Вспомнил о нем во «Вступительном слове» к сборнику «Советский рассказ 20—30-х годов» (1990) Ю. М. Нагибин. Написал, страстно осуждая сталинскую расправу с писателями: «Был разгромлен один из лучших новеллистов нашей литературы Владимир Козин, нежно любимый Андреем Платоновым, которого к тому времени (подразумевается 1937 год) вовсе перестали печатать. Помню, как многие недоумевали: а Козин-то чем не угодил? Ни в политику, ни в государственные заботы он не лезет, пишет о нежных, чистых людях, поет их добрую любовь, радость жизни, единство с природой. А вот этого-то не положено винтикам. Нельзя растрачивать свои чувства на посторонние предметы: любить надо Сталина, ему же радоваться, с ним объединяться. Читая Козина, можно подумать, что прелесть жизни разбросана по всей земле, а не сосредоточена в одном человеке с трубкой. Козин казался с виду крепким, веселым, жизнерадостным малым, но душа у него была хрупкая и сломалась. Он жил и писал еще много лет, но писателя Козина, каким он был в тридцатые годы, не стало».
Высветив в прошлом уголок, в котором видим неких любящих Козина и болеющих за него душой читателей, энергичное и проникновенное нагибинское слово тем не менее обрывается в пустоту, не произведя ничего дельного, поскольку ни одна строчка «одного из лучших наших новеллистов» в упомянутый сборник так и не оказалась включенной.
Роль литературных Шлагбаумов в писательской судьбе Козина и посмертном его забвении более или менее ясна. Но гораздо ценнее для нас утвердить ту в сущности простую истину, что не они определяли становление и развитие его замечательного дара рассказчика. Небольшую повесть «Как я учился писать» Владимир Романович начинает следующим образом: «Моя литературная родина – Туркмения, страна пустынь и знойных оазисов. В Туркменистане во мне созрело чувство простора – эта первая мужественность писателя, – любовь к разнообразной обширности человеческих дел, замыслов, свершений.
Дотуркменская моя жизнь изобиловала живыми связями с советским Востоком: Дагестан, Кабарда, Баку, Азербайджан, – жестокая борьба с саранчой на иранской границе, конные скитания в неведомых горах Курдистана, научные экспедиции в Низменном и Нагорном Карабахе».
(…) В пустыне я понял силу неожиданных красок: днем – бледное небо и бледные измятые пески, больше ничего; вечером – великий закат спускается с неба в голубых, лиловых, оранжевых, красных, зеленых, синих полосах, они переливаются, живут, пылая внезапно; от этой легкой бесконечности всех цветов и оттенков нельзя оторвать воспаленных глаз.

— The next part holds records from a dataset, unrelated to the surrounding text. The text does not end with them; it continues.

(** Push, a bracketed sequence, pop: the stack is as it was. *)
Lemma push_bracketed_pop :
  forall (inner : list (matrixCall M)) (s : stack M),
    bracketed inner = true ->
    stackRun (PushMatrix :: inner ++ [PopMatrix]) s = Some s.
Proof.
  intros inner [t below] Hb.
  change (stackRun (PushMatrix :: inner ++ [PopMatrix]) {| top := t; saved := below |})
    with (stackRun (inner ++ [PopMatrix]) {| top := t; saved := t :: below |}).
  rewrite stackRun_app.
  destruct (bracketed_stackRun inner {| top := t; saved := t :: below |} Hb) as (t' & Hrun).
  rewrite Hrun. reflexivity.
Qed.

Lemma currentMode_withStack :
  forall mode (s : stack M) (r : renderer M),
    currentMode (withStack mode s r) = currentMode r.
Proof. intros [] s r; reflexivity. Qed.

Lemma stackOf_withStack_same :
  forall mode (s : stack M) (r : renderer M), stackOf mode (withStack mode s r) = s.
Proof. intros [] s r; reflexivity. Qed.

Lemma withStack_withStack :
  forall mode (s1 s2 : stack M) (r : renderer M),
    withStack mode s2 (withStack mode s1 r) = withStack mode s2 r.
Proof. intros [] s1 s2 r; reflexivity. Qed.

Lemma withStack_stackOf :
  forall mode (r : renderer M), withStack mode (stackOf mode r) r = r.
Proof. intros [] [m mv pj tx out]; reflexivity. Qed.
(** * The XNAT repository cache of arcana2 ([arcana2/repositories/xnat.py])

    A shallow embedding of the download cache of the [Xnat] repository class:
    the layout of the cache ([cache_path]), the checksum manifests
    ([get_checksums]), the download protocol ([get_file_group_paths],
    [download_file_group], [_delayed_download]), the upload
    ([put_file_group]) and the escaping of item names ([escape_name],
    [unescape_name]).  Python strings are [string], dictionaries are [gmap],
    exceptions are values of [exn], and the methods that touch the disk or
    the server are computations in a state-and-exception monad that also
    records every primitive operation in a trace. *)

From Stdlib Require Import String Ascii List ZArith Lia Bool.
From stdpp Require Import base option gmap strings list.

Local Open Scope Z_scope.
Local Open Scope nat_scope.

(** ** Python strings *)

Module PyStr.

(** [s.split(sep)] for a non-empty separator: the occurrences of [sep] are
    found from the left and do not overlap.  [skip] counts the characters
    of a separator that was just matched and that are still to be dropped,
    [cur] is the piece read so far. *)
Fixpoint split_from (sep : string) (skip : nat) (cur s : string) : list string :=
  match s with
  | EmptyString => [cur]
  | String c s' =>
      match skip with
      | S k => split_from sep k cur s'
      | O =>
          if String.prefix sep s
          then cur :: split_from sep (String.length sep - 1) "" s'
          else split_from sep 0 (cur +:+ String c "") s'
      end
  end.

Definition split (sep s : string) : list string := split_from sep 0 "" s.

(** [sep.join(l)] *)
Definition join (sep : string) (l : list string) : string := String.concat sep l.

Fixpoint last_char (s : string) : option ascii :=
  match s with
  | EmptyString => None
  | String c EmptyString => Some c
  | String _ s' => last_char s'
  end.

(** [s.startswith('/')] and [s.endswith('/')] *)
Definition startswith_sep (s : string) : bool := String.prefix "/" s.

Definition endswith_sep (s : string) : bool :=
  match last_char s with
  | Some c => Ascii.eqb c "/"
  | None => false
  end.

(** One turn of the loop of [posixpath.join]. *)
Definition join_step (path b : string) : string :=
  if startswith_sep b then b
  else if String.eqb path "" || endswith_sep path then path +:+ b
  else path +:+ "/" +:+ b.

(** [os.path.join(a, *p)] *)
Definition op_join (a : string) (p : list string) : string :=
  fold_left join_step p a.

(** A string without ['/']. *)
Fixpoint slash_free (s : string) : bool :=
  match s with
  | EmptyString => true
  | String c s' => negb (Ascii.eqb c "/") && slash_free s'
  end.

(** A path segment: not empty, and without ['/']. *)
Definition segment (s : string) : Prop := s <> "" /\ slash_free s = true.

(** The separator [posixpath.join] puts after [path]. *)
Definition sep_after (path : string) : string :=
  if String.eqb path "" || endswith_sep path then "" else "/".

(** The segments [r], each after a ['/']. *)
Fixpoint slashed (r : list string) : string :=
  match r with
  | [] => ""
  | b :: r' => "/" +:+ b +:+ slashed r'
  end.

End PyStr.

(** ** Exceptions *)

Inductive errno := EEXIST | ENOENT | ENOTDIR | EISDIR.

(** The exceptions the methods raise.  [OSError] is also Python's [IOError]:
    the two names denote one class.  [Unmodelled] is no exception of Python:
    it ends a run in the one case the model of the disk leaves out (see
    [move_data]). *)
Inductive exn :=
| ArcanaError
| ArcanaUsageError
| ArcanaFileFormatError
| ArcanaWrongRepositoryError
| OSError (e : errno)
| BadZipfile
| JSONDecodeError
| KeyError
| IndexError
| ValueError
| AttributeError
| UnboundLocalError
| RecursionError
| XNATResponseError
| Unmodelled.

Definition result (A : Type) : Type := (exn + A)%type.

#[global] Instance errno_eq_dec : EqDecision errno.
Proof. solve_decision. Defined.

#[global] Instance exn_eq_dec : EqDecision exn.
Proof. solve_decision. Defined.

(** [except IOError] *)
Definition is_IOError (e : exn) : bool :=
  match e with OSError _ => true | _ => false end.

(** ** The [Clinical] enumeration

    The enumeration is declared in [arcana2.dimensions.clinical], outside
    these sources.  Its members are the eight named in [test_enum.py]; the
    values are bit patterns over the three axes member, group and timepoint,
    which is what [unescape_name] builds with [Clinical(freq_value)] from
    [0b0]. *)

Module Clinical.

Inductive t :=
| dataset | member | group | timepoint
| subject | matchedpoint | batch | session.

Definition value (f : t) : Z :=
  match f with
  | dataset => 0 | member => 1 | group => 2 | timepoint => 4
  | subject => 3 | matchedpoint => 5 | batch => 6 | session => 7
  end%Z.

(** [Clinical(v)] *)
Definition of_value (v : Z) : result t :=
  match v with
  | 0 => inr dataset | 1 => inr member | 2 => inr group | 4 => inr timepoint
  | 3 => inr subject | 5 => inr matchedpoint | 6 => inr batch | 7 => inr session
  | _ => inl ValueError
  end%Z.
(** * FEM.edu: nodes, the plane triangle and the corotational wrapper

    A shallow embedding of [domain/Node.py],
    [femedu/elements/LinearTriangle.py] and
    [femedu/elements/wrapper/Corotational.py].

    Python objects are records, every method takes the object (and the
    objects it reaches) and returns the mutated object; a method that can
    raise returns a [result].  numpy arrays of floats are lists over an
    abstract scalar type: no theorem below relies on a law of the
    arithmetic unless it says so.

    Left out: the attributes [start] and [transform] of a node, which
    no method here reads; drawing ([element_type], [createFaces]); and
    the classes [Element] and the materials, which are not among these
    sources and enter as parameters. *)

From Stdlib Require Import ZArith QArith Qcanon Ring.
From stdpp Require Import ssreflect gmap strings list fin_maps pretty.

(** ** Python exceptions and fallible computations *)

Inductive exn : Type :=
  | KeyError (msg : string)
  | TypeError
  | ValueError
  | IndexError
  | AttributeError (attr : string)
  | LinAlgError.

Inductive result (A : Type) : Type :=
  | Ok (a : A)
  | Raise (e : exn).
Arguments Ok {A} a.
Arguments Raise {A} e.

#[global] Instance result_ret : MRet result := λ A a, Ok a.
#[global] Instance result_bind : MBind result := λ A B f r,
  match r with
  | Ok a => f a
  | Raise e => Raise e
  end.

#[global] Instance result_fmap : FMap result := λ A B f r,
  match r with
  | Ok a => Ok (f a)
  | Raise e => Raise e
  end.

(** [KeyError] and [IndexError] derive from [LookupError]. *)
Definition is_LookupError (e : exn) : bool :=
  match e with
  | KeyError _ | IndexError => true
  | _ => false
  end.

(** [d[k]] on a dict: a missing key raises [KeyError]. *)
Definition dict_getitem {V} (d : gmap string V) (k : string) : result V :=
  match d !! k with
  | Some v => Ok v
  | None => Raise (KeyError k)
  end.

(** Identity of a Python object (an element instance). *)
Definition ObjId := nat.

(** ** Scalars: Python floats and the numpy calls made on them *)

Class Scalar (F : Type) : Type := {
  f0 : F;                 (* 0.0 *)
  f1 : F;                 (* 1.0 *)
  f2 : F;                 (* 2.0 *)
  fhalf : F;              (* 0.5 *)
  fadd : F → F → F;
  fsub : F → F → F;
  fmul : F → F → F;
  fdiv : F → F → F;
  fopp : F → F;
  np_sqrt : F → F;
}.

(** ** The numpy operations the sources use

    A 1-D array is a [list F], a 2-D array the list of its rows.  A shape
    mismatch raises [ValueError], an index out of range [IndexError]. *)

Module Np.
Section Np.
Context {F : Type} `{Scalar F}.

Definition vec : Type := list F.
Definition mat : Type := list (list F).

(** An array of one or of two axes. *)
Inductive ndarray : Type :=
  | A1 (v : vec)
  | A2 (m : mat).

(** [np.zeros(k)], [np.zeros_like(v)], [np.size(v)] *)
Definition zeros (k : nat) : vec := replicate k f0.
Definition zeros_like (v : vec) : vec := zeros (length v).
Definition size (v : vec) : nat := length v.

(** Elementwise binary operation on one axis, with numpy's broadcasting:
    equal lengths, or one side of length 1. *)
Definition bcast {A} (f : A → A → result A) (u v : list A)
    : result (list A) :=
  if decide (length u = length v) then mapM (λ p, f p.1 p.2) (zip u v)
  else match u, v with
       | [a], _ => mapM (f a) v
       | _, [b] => mapM (λ x, f x b) u
       | _, _ => Raise ValueError
       end.

Definition pure2 (f : F → F → F) (x y : F) : result F := Ok (f x y).

Definition vadd : vec → vec → result vec := bcast (pure2 fadd).
Definition vsub : vec → vec → result vec := bcast (pure2 fsub).
Definition madd : mat → mat → result mat := bcast vadd.
Definition msub : mat → mat → result mat := bcast vsub.

(** In-place [u += v]: [v] is broadcast to the shape of [u], which
    cannot change. *)
Definition iadd (u v : vec) : result vec :=
  if decide (length v = length u) then Ok (zip_with fadd u v)
  else match v with
       | [b] => Ok (map (λ x, fadd x b) u)
       | _ => Raise ValueError
       end.

(** [a * v], [v * a], [-v] and the same on matrices. *)
Definition scale_l (a : F) (v : vec) : vec := map (fmul a) v.
Definition scale_r (v : vec) (a : F) : vec := map (λ x, fmul x a) v.
Definition neg (v : vec) : vec := map fopp v.
Definition mscale_l (a : F) (m : mat) : mat := map (scale_l a) m.
Definition mscale_r (m : mat) (a : F) : mat := map (λ r, scale_r r a) m.
(** [s'] comes from [s] by drawing in the colour [c] alone: each pixel of
    the panel is as it was or has the colour that [SSD1306_drawPixel]
    commits for [c], and nothing but the frame buffer changed. *)
Definition tints (c : SSD1306_color_t) (s s' : driver) : Prop :=
  SSD1306 s' = SSD1306 s /\ bus s' = bus s
  /\ length (SSD1306_Buffer s') = length (SSD1306_Buffer s)
  /\ forall px py, in_panel px py ->
       get_pixel s' px py = get_pixel s px py
       \/ get_pixel s' px py = (effective_color c s =? SSD1306_COLOR_WHITE).

(** The end points of a line are, once clamped to the panel, one step apart
    along both axes. *)
Definition diagonal_neighbours (x0 y0 x1 y1 : Z) : bool :=
  (Z.abs (Z.min x1 (SSD1306_WIDTH - 1) - Z.min x0 (SSD1306_WIDTH - 1)) =? 1)
  && (Z.abs (Z.min y1 (SSD1306_HEIGHT - 1) - Z.min y0 (SSD1306_HEIGHT - 1)) =? 1).

(** The bit of the caller's array that [SSD1306_drawBitmap] tests for column
    [i] of row [j] of a bitmap [w] wide: rows are padded to whole bytes, and
    within a byte the most significant bit comes first. *)
Definition bitmap_bit (bitmap : Z -> Z) (w j i : Z) : bool :=
  Z.testbit (u8 (bitmap (j * s16 (Z.shiftr (w + 7) 3) + i / 8))) (7 - i mod 8).

(** The calls of [SSD1306_drawPixel] that row [j] makes when it is drawn at
    the [uint16_t] row [yy], and those of the whole bitmap. *)
Definition bitmap_row_plots (x yy : Z) (bitmap : Z -> Z) (w : Z)
    (color : SSD1306_color_t) (j : Z) : list (Z * Z * SSD1306_color_t) :=
  flat_map (fun i => if bitmap_bit bitmap w j i then [(u16 (x + i), yy, color)]
                     else [])
           (seqZ 0 w).

Definition bitmap_plots (x y : Z) (bitmap : Z -> Z) (w h : Z)
    (color : SSD1306_color_t) : list (Z * Z * SSD1306_color_t) :=
  flat_map (fun j => bitmap_row_plots x (u16 (y + j)) bitmap w color j) (seqZ 0 h).

(** The offsets from the start point that the stepper of [SSD1306_drawLine]
    visits, in order: the run that [bres_steps] accepts, written down. *)
Fixpoint bres_path (fuel : nat) (dx dy a b err : Z) : list (Z * Z) :=
  match fuel with
  | O => []
  | S fuel' =>
      (a, b) ::
      if (a =? dx) && (b =? dy) then []
      else
        let e2 := err in
        let '(err, a) := if e2 >? - dx then (err - dy, a + 1) else (err, a) in
        let '(err, b) := if e2 <? dy then (err + dx, b + 1) else (err, b) in
        bres_path fuel' dx dy a b err
  end.

(** What makes a run a line from [(0, 0)] to [(dx, dy)]: it stays in the
    rectangle between the two, it is less than one pixel away from the
    straight segment, measured along the shorter side, and it visits every
    coordinate of the longer side once, in order. *)
Definition on_segment (dx dy : Z) (q : Z * Z) : bool :=
  (0 <=? fst q) && (fst q <=? dx) && (0 <=? snd q) && (snd q <=? dy)
  && (Z.abs (dy * fst q - dx * snd q) <? Z.max dx dy).

Definition line_ok (dx dy : Z) : bool :=
  let p := bres_path 191 dx dy 0 0 (bres_err0 dx dy) in
  forallb (on_segment dx dy) p
  && (if dy <=? dx then bool_decide (map fst p = seqZ 0 (dx + 1))
      else bool_decide (map snd p = seqZ 0 (dy + 1))).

Я возвращался из пустыни в оазис, полный горячих воспоминаний. В полуденный зной, когда и куры в своих тенистых ямках дышали, раскрыв клюв, я – голый – садился в угол своей фанерной комнаты и, заливаясь потом, писал обо всем, чем поразила меня пустыня.
Я писал и в походных палатках, лежа на животе, когда дул свирепый «афганец» и заветренный песок засыпал мои листы, и в глинобитных кибитках у звонких арыков или тихих колодцев, на коврах и пыльных кошмах, рядом со спящими пастухами, исследователями, строителями, заготовителями. Я был переполнен суровой, отчетливой жизнью – своей, своих товарищей по опасностям и труду, своей страны».
О том, что присуще его рассказам в полной мере – образности и краткости – Козин рассуждает так: «Эстетическая энергия образа зависит от реализма воображения, то есть от полноты, противоречивости, убедительности сочетаний, слагающих строение, единство образа. Чем противоречивее образ (…), тем образ жизненнее. (…) Потеря образа – великая потеря: она влечет за собой утрату эстетически деятельной, действующей в смене поколений, энергии образа, утрату народности.
Народ лаконичен в своих образных суждениях, сказках, былинах, летописях. Труд новеллиста обязывал меня быть кратким. Меня всегда радовало трудное сочетание точности и краткости. Новее сущее должно развиваться, дабы не отмереть. Возможности свободного развития искусства слова безграничны. Древний лаконизм прекрасен, но человечество жаждет обогащения и обновления прекрасного. Возникает новизна краткости, уплотненности – неолаконизм».
И Владимир Романович приводит пример того, как он учился краткости: «Всю осень 1932 года я писал большой рассказ «Кресло директора». Рассказ волновался, то вздымаясь, то опадая. Мальчишеские восторги сменялись мужицкой яростью, матросскими угрозами по своему собственному адресу. (…) Множество привычных слов не звенело, не строилось литыми строками, не было убедительным, все бывшие слова я выталкивал, выгонял, как лодырей, жадно выбрасывал.